第74話 リリーと阿呆

「私はここで待っています」

 森を抜ける直前。私はそう言った。


「…?…なんで?もう、日が落ちるよ?」

 コランさんが心底、不思議そうに首をかしげる。


「はぁ…」

 その反応に、私は今日、何度目になるか分からない、溜息をいた。


「私の髪は何色ですか?」

 そう聞いた私に、コランさんはあきれ顔で「黒に決まってるじゃん」と答える。


 呆れたいのは私の方だ。

 こんなにも、あからさまな言い回しをして気づかないとは…。

 頭が痛くなってくる。


「そう。私の髪は黒なんです。そんな私が村に行ったらややこしくなるでしょう?」

 コランさんは私の答えに首を傾げる。


「村じゃ、皆あんまり気にしてなかったよ?」

 私は頭の血管が切れそうになった。

 そういう問題ではない。


「いろいろな場所を見て回ってきた私が言います。あの村はおかしいので、全く参考にはなりません」

 コランさんは「ヒドッ!」と、オーバーなリアクションをとる。

 それでも、私の発言を受けて、考え直したのか「そんなものなのかな…」と、言葉を続けた。


 やっと分かってくれたと、私は安堵あんどの溜息を吐く。

 いや、心労からくる溜息か…。


「でも、もう暗くなるし、そうじゃなくても森は危ないよ」

 そんな事は私も分かっている。


 それでも、私が村に行くことはできない。

 私の為にも、コランさんの為にも。


「大丈夫!大丈夫!私に任せておきなさい!なんたってお姉ちゃんなんだからね!」

 コランさんは私の表情を読み取ってか、軽快けいかいな声でそう言った。

 本当に他人の感情に鋭い人だ。

 …阿保あほだけど。


「それでも私は行きませんからね。なんせ”私が”怖いんですから」

“私が”の部分を強調してコランさんに念を押す。


「えぇ~。大丈夫だよ。何かあったらお姉ちゃんが守ってあげるし…ね?」

 やたらとお姉ちゃんとい単語を使いたがるコランさん。

 お姉ちゃんになりたい理由でもあるのだろか。

 …いや、理由の有無など関係ない。


「そもそも私はコランさんをお姉ちゃんだと認めてませんからね!」

 阿保で、おっちょこちょいで、こんなに抜けているお姉ちゃんなど、まっぴらごめんだ。


 私がそっぽを向くと「そんなこと言わないでよ~」と言って、両手を広げたコランさんが近づいてくる。


 満面の笑みだ。

 悪い事を考えている笑みだ。

 きっと私を捕まえて実力行使じつりょくこうしに出る気だろう。


「来ないで!」

 私は逃げ出す。


「待てぇ~!」

 コランさんが両手をあげながら追ってくる。

 しかし、その速度ではとてもではないが、私には追いつけなかった。


 本気で走れば追いつくのに。
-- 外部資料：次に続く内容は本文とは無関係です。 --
Example fetch_posts_aware_timestamp :
  Wiki.fetch_posts_params VNone (Some dt_aware) None !! KStr "until"
  = Some (VStr "2023-01-01T00:00:00.123456+00Z").
Proof. vm_compute. reflexivity. Qed.

Example fetch_rc_same_instant :
  Wiki.fetch_rc_params VNone None None None None None (Some dt_example) None !! KStr "rcend"
  = Some (VStr "2023-01-01T00:00:00.123456Z").
Proof. vm_compute. reflexivity. Qed.

(** * Further properties of the endpoint calls and the fetchers *)

(** ** [api] *)

(** X1.  [api] has no guard on the url: for every string url, the empty one
    included, it issues exactly one GET to [url + "/api.php"] with the
    parameters it was given and yields what the session yields; for a url
    that is not a string it raises [TypeError] before any request. *)
Theorem api_one_get_or_type_error
    (self : Wiki.t) (params : option dict) (log : list request) :
  (forall u, Wiki.url self = VStr u ->
     let r := {| req_url := u +:+ "/api.php"; req_params := params |} in
     Wiki.api self params log = (respond (Wiki.session self) log r, log ++ [r]))
  /\ ((forall u, Wiki.url self <> VStr u) ->
      Wiki.api self params log = (Err TypeError, log)).
Proof.
  unfold Wiki.api, Wiki.url_plus. split.
  - intros u ->. reflexivity.
  - intros Hno. destruct (Wiki.url self) as [| b | z | u]; try reflexivity.
    now destruct (Hno u).
Qed.

Lemma api_one_get_or_type_error_witness :
  Wiki.api (Wiki.init (VInt 1) (VStr "") None (Wiki.session wiki_example)) None []
    = (Ok (JObj []), [{| req_url := "/api.php"; req_params := None |}])
  /\ Wiki.api (Wiki.init (VInt 1) VNone None (Wiki.session wiki_example)) None []
     = (Err TypeError, []).
Proof.
  split.
  - exact (proj1 (api_one_get_or_type_error
                    (Wiki.init (VInt 1) (VStr "") None (Wiki.session wiki_example))
                    None []) "" eq_refl).
  - apply (proj2 (api_one_get_or_type_error
                    (Wiki.init (VInt 1) VNone None (Wiki.session wiki_example))
                    None [])).
    intros u. discriminate.
Defined.

(** ** The parameters of [fetch_rc] *)

Section fetch_rc_params_facts.

Variables (limit : pyval).
Variables (types show recent_changes_props logevents_props : option (list string)).
Variables (before after : option datetime) (namespaces : option (list pyval)).

Let params : dict :=
  Wiki.fetch_rc_params limit types show recent_changes_props logevents_props
    before after namespaces.

(** X2.  Whatever the arguments, the request of [fetch_rc] carries
    [action=query], [list=recentchanges|logevents] and [format=json]: no
    optional argument can overwrite them. *)
Theorem fetch_rc_fixed_params :
  params !! KStr "action" = Some (VStr "query")
  /\ params !! KStr "list" = Some (VStr "recentchanges|logevents")
  /\ params !! KStr "format" = Some (VStr "json").
Proof.
  unfold params, Wiki.fetch_rc_params.
  destruct (truthy limit), namespaces as [[|n ns]|], before, after;
    repeat split; now lookup_through.
Qed.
と思いつつ、私は前を見る。

 気付けば、私が走っている方向には村があった。


「はぁ…」

 私は両手を上げ降参のポーズをとる。

 今回は私の負けだ。


「捕まえた!」

 コランさんが私に飛びつく。


「えぇ?!なんで?!私を村に誘導するつもりじゃなかったんですか?!」

 私は驚きのあまり叫ぶ。


 するとコランさんは首を傾げ…。

 少し間を開けてから成程なるほど、と言う様に手を打った。


「はぁ…」

 もしかしたら阿呆は私なのかもしれない。


「まぁ、それはさておき…」

 そんな事を言いながら、私に跨ったコランさんが両手をワキワキさせる。


「え?…じょ、冗談ですよね?」

 私の顔色は一気に悪くなる。


 フフフフフ。と不気味に笑うコランさん。

 その時、丁度太陽が沈み切った。

 辺りは真っ暗である。


 コランさんは暗闇の中で、ニヤリと笑う。


「ひゃ、ひゃめぇてええええええ!」


 私の叫び声は虫の声と共に、秋夜しゅうやの空に響き渡った。